(ACTIVITY): The response must consist of the lines below from the one with "simpl in Hci, Hcf, Hsig." through the one with "specialize (Hfile _", exactly as they appear and with both ends kept.
*** DATASET ENTRIES Section Begins ***
(** X12: a run that succeeds read a codex that is a dictionary (the
    built-in one when there is no file).  CI is [float] of what the
    codex holds under [coherence_index_CI], be it a float, an integer, a
    boolean or a text, and 0.96 when the key is absent; likewise CF
    with [compassion_constraint_Cf] and 0.94; and the state file carries
    under [codex_reference_signature] whatever the codex holds under
    [codex_sync_signature], of any type, and ["N/A"] when the key is
    absent. *)
Theorem codex_values_are_used
    (TIMESTAMP : string) (σ σ' : fs) (g : globals) :
  script TIMESTAMP σ = (σ', Ok g) ->
  exists codex : dict,
    codex_data g = VDict codex
    /\ (σ !! CODEX_FILE = None -> codex_data g = default_codex)
    /\ (forall v : value,
          σ !! CODEX_FILE = Some (File (Document v)) -> codex_data g = v)
    /\ (dict_get codex "coherence_index_CI" = None -> CI g = 0.96%float)
    /\ (forall v : value,
          dict_get codex "coherence_index_CI" = Some v ->
          py_float v = Ok (CI g))
    /\ (dict_get codex "compassion_constraint_Cf" = None ->
        CF g = 0.94%float)
    /\ (forall v : value,
          dict_get codex "compassion_constraint_Cf" = Some v ->
          py_float v = Ok (CF g))
    /\ (dict_get codex "codex_sync_signature" = None ->
        dict_get (self_clock_state g) "codex_reference_signature"
        = Some (VStr "N/A"))
    /\ (forall v : value,
          dict_get codex "codex_sync_signature" = Some v ->
          dict_get (self_clock_state g) "codex_reference_signature"
          = Some v).
Proof.
  intros Hrun. apply script_Ok_inv in Hrun.
  destruct Hrun as (σ1 & signature & _ & Hcodex & _ & Hci & Hcf & _ & _ & _
                    & _ & Hsig & Hstate & _).
  destruct (codex_data g) as [| | | | | |codex] eqn:Hdata;
    try discriminate Hci.
  exists codex. split; [reflexivity|].
  simpl in Hci, Hcf, Hsig. injection Hsig as <-.
  unfold get_default in *. rewrite Hstate.
  unfold load_json in Hcodex.
  split; [intros E; rewrite E in Hcodex; simpl in Hcodex; congruence|].
  split; [intros v E; rewrite E in Hcodex; simpl in Hcodex; congruence|].
  split; [intros E; rewrite E in Hci; now injection Hci|].
  split; [intros v E; now rewrite E in Hci|].
  split; [intros E; rewrite E in Hcf; now injection Hcf|].
  split; [intros v E; now rewrite E in Hcf|].
  split; intros; simpl; now rewrite H.
Qed.

End CodexValues.

Lemma codex_values_are_used_witness :
  match script (platform := Sample.platform) "2026-01-01T00:00:00Z"
               {[ CODEX_FILE :=
                    File (Document
                            (VDict [ ("coherence_index_CI", VInt 1);
                                     ("codex_sync_signature", VInt 7) ])) ]}
  with
  | (_, Ok g) =>
      CI g = 1%float /\ CF g = 0.94%float
      /\ dict_get (self_clock_state g) "codex_reference_signature"
         = Some (VInt 7)
  | (_, Raise _) => False
  end.
Proof.
  destruct (script _ _) as [σ' [g|e]] eqn:E.
  - destruct (codex_values_are_used (platform := Sample.platform) _ _ σ' g E)
      as (codex & Hdata & _ & Hfile & _ & Hci & Hcf & _ & _ & Hsig).
    specialize (Hfile _ (lookup_singleton_eq _ _)).
    assert (Hcodex : codex = [ ("coherence_index_CI", VInt 1);
                               ("codex_sync_signature", VInt 7) ])
      by congruence.
    subst codex.
    specialize (Hci _ eq_refl). specialize (Hcf eq_refl).
    specialize (Hsig _ eq_refl).
    split; [|split; assumption].
    vm_compute in Hci. now injection Hci.
  - apply (f_equal snd) in E. vm_compute in E. discriminate.
Defined.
*** DATASET ENTRIES Section Ends ***
(RESPONSE TO THIS TASK):
  simpl in Hci, Hcf, Hsig. injection Hsig as <-.
  unfold get_default in *. rewrite Hstate.
  unfold load_json in Hcodex.
  split; [intros E; rewrite E in Hcodex; simpl in Hcodex; congruence|].
  split; [intros v E; rewrite E in Hcodex; simpl in Hcodex; congruence|].
  split; [intros E; rewrite E in Hci; now injection Hci|].
  split; [intros v E; now rewrite E in Hci|].
  split; [intros E; rewrite E in Hcf; now injection Hcf|].
  split; [intros v E; now rewrite E in Hcf|].
  split; intros; simpl; now rewrite H.
Qed.

End CodexValues.

Lemma codex_values_are_used_witness :
  match script (platform := Sample.platform) "2026-01-01T00:00:00Z"
               {[ CODEX_FILE :=
                    File (Document
                            (VDict [ ("coherence_index_CI", VInt 1);
                                     ("codex_sync_signature", VInt 7) ])) ]}
  with
  | (_, Ok g) =>
      CI g = 1%float /\ CF g = 0.94%float
      /\ dict_get (self_clock_state g) "codex_reference_signature"
         = Some (VInt 7)
  | (_, Raise _) => False
  end.
Proof.
  destruct (script _ _) as [σ' [g|e]] eqn:E.
  - destruct (codex_values_are_used (platform := Sample.platform) _ _ σ' g E)
      as (codex & Hdata & _ & Hfile & _ & Hci & Hcf & _ & _ & Hsig).
    specialize (Hfile _ (lookup_singleton_eq _ _)).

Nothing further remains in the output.